> _AIM OF THE EXERCISE_
Run through the data and copy out every line that mentions the word "char".
___ SUPPLIED DATA
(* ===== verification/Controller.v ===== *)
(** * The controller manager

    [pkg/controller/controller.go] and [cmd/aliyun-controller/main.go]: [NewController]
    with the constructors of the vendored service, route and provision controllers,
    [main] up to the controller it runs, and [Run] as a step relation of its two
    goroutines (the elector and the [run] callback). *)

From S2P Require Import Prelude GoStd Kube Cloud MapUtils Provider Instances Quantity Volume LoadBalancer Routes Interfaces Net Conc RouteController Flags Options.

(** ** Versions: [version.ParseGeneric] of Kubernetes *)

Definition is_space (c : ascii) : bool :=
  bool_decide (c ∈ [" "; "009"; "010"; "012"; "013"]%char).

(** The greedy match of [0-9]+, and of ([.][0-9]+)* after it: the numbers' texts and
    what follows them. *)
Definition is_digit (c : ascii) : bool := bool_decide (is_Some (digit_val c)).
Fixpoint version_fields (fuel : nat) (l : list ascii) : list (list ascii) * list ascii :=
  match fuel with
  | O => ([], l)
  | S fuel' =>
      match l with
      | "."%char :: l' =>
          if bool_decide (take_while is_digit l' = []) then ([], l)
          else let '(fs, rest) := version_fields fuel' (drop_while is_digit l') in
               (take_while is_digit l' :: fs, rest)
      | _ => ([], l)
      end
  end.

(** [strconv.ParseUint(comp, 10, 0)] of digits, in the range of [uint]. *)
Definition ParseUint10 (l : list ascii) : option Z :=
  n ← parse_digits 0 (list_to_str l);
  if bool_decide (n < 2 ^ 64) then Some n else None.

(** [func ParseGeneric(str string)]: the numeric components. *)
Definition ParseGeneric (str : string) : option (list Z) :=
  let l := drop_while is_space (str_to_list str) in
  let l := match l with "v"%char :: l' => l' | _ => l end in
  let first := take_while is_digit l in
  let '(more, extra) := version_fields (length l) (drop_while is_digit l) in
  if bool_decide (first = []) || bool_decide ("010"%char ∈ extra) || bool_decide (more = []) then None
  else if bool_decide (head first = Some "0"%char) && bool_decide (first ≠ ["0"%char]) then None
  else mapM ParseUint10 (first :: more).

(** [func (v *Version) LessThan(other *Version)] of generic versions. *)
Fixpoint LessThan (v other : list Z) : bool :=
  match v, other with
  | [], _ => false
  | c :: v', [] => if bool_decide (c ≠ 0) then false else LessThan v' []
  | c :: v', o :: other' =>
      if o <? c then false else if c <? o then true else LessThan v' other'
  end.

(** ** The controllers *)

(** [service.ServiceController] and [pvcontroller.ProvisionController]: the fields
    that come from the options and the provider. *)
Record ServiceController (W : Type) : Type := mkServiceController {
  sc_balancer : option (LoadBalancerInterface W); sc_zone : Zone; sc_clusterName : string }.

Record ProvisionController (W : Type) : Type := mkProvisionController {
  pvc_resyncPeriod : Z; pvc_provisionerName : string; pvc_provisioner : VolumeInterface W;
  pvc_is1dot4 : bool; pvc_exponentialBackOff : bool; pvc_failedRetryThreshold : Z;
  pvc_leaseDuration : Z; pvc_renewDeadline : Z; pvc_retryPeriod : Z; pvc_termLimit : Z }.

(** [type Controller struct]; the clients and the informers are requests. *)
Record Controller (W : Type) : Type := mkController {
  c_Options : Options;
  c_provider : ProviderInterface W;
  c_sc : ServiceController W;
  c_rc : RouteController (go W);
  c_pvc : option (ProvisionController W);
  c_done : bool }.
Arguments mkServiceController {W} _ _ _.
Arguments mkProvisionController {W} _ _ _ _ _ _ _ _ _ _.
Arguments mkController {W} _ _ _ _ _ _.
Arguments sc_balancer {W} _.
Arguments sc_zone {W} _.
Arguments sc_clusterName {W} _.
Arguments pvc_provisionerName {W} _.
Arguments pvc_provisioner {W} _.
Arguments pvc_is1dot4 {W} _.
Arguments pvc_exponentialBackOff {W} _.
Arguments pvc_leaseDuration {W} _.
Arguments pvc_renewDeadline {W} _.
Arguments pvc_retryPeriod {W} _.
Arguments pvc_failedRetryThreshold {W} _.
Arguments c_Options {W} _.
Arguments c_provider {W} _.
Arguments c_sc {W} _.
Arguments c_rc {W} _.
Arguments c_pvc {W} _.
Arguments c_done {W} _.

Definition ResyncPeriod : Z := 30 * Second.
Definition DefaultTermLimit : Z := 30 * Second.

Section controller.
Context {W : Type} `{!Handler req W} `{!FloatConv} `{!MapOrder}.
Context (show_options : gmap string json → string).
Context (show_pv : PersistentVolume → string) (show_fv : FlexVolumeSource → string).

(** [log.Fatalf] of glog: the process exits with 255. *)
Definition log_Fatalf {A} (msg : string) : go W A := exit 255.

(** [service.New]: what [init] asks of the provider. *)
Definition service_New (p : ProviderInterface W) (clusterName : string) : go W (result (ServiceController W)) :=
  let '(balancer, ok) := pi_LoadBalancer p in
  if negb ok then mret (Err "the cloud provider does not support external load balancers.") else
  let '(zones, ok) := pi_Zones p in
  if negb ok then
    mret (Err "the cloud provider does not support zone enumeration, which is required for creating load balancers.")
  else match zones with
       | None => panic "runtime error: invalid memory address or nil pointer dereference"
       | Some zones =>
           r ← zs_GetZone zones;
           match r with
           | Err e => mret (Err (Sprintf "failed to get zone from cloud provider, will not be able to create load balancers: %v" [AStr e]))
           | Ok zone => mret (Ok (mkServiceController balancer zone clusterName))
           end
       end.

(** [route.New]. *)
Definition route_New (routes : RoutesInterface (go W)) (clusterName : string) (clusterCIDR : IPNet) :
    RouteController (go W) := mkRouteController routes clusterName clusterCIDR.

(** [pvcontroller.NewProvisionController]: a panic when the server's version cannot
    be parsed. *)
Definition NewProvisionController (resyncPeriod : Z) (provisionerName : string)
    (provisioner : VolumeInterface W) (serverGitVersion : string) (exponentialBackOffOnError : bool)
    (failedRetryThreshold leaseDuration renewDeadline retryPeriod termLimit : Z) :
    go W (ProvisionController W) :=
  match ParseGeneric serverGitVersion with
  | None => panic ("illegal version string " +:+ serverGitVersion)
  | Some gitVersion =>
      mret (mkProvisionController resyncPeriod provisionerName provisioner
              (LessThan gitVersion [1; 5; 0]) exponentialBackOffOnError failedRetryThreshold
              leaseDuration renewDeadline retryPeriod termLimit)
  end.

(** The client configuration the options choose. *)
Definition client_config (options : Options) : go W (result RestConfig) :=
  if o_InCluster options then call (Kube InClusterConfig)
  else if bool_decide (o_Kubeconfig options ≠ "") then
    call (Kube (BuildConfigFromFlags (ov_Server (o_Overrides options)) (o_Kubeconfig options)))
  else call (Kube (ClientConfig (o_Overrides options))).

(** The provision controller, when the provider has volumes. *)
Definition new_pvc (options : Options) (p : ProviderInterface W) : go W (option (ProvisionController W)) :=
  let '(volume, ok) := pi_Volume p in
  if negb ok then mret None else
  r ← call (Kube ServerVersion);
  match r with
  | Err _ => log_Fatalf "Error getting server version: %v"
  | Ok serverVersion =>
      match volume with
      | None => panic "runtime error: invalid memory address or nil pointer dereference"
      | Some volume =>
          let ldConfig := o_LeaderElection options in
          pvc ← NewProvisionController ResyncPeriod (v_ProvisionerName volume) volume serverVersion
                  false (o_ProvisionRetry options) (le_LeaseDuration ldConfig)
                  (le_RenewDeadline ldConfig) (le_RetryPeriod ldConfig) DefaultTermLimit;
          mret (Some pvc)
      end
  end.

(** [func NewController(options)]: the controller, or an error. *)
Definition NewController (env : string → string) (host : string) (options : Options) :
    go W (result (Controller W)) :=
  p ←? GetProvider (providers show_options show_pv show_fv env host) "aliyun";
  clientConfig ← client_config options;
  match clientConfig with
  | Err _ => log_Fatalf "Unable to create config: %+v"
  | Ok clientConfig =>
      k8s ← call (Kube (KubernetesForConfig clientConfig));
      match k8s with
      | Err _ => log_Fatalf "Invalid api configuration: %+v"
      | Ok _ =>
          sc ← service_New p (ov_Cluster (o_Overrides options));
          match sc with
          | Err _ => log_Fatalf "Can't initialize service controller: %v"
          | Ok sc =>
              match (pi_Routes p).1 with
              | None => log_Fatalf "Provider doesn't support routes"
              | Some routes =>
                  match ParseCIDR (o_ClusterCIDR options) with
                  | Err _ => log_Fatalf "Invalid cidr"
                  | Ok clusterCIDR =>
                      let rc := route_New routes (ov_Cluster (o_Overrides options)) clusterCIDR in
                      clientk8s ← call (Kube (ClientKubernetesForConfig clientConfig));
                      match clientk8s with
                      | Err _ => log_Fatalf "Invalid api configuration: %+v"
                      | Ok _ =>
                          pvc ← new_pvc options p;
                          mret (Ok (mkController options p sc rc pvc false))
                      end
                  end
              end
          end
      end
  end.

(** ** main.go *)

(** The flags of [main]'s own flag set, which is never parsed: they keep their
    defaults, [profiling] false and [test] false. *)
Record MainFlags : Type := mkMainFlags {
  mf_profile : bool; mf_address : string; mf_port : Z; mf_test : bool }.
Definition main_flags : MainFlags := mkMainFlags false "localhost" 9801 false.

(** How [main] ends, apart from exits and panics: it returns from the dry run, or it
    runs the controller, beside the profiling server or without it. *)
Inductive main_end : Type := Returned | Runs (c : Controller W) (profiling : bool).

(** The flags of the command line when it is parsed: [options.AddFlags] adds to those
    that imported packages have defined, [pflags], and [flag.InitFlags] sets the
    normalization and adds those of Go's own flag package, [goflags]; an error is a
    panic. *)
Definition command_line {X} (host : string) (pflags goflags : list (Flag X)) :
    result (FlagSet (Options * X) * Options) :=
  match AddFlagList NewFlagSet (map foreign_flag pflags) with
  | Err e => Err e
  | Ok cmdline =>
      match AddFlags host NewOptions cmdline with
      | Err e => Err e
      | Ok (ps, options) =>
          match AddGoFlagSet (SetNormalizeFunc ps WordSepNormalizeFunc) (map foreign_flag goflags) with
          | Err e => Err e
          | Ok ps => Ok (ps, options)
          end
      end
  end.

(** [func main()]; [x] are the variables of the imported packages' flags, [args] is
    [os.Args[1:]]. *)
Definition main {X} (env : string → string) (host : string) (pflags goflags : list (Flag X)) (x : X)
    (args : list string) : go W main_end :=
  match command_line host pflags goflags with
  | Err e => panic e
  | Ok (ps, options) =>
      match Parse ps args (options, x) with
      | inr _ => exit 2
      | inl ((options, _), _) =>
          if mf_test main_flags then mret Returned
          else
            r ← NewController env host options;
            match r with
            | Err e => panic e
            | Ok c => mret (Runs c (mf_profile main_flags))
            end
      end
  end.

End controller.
______
> _RESULT BELOW_
  bool_decide (c ∈ [" "; "009"; "010"; "012"; "013"]%char).
      | "."%char :: l' =>
  let l := match l with "v"%char :: l' => l' | _ => l end in
  if bool_decide (first = []) || bool_decide ("010"%char ∈ extra) || bool_decide (more = []) then None
  else if bool_decide (head first = Some "0"%char) && bool_decide (first ≠ ["0"%char]) then None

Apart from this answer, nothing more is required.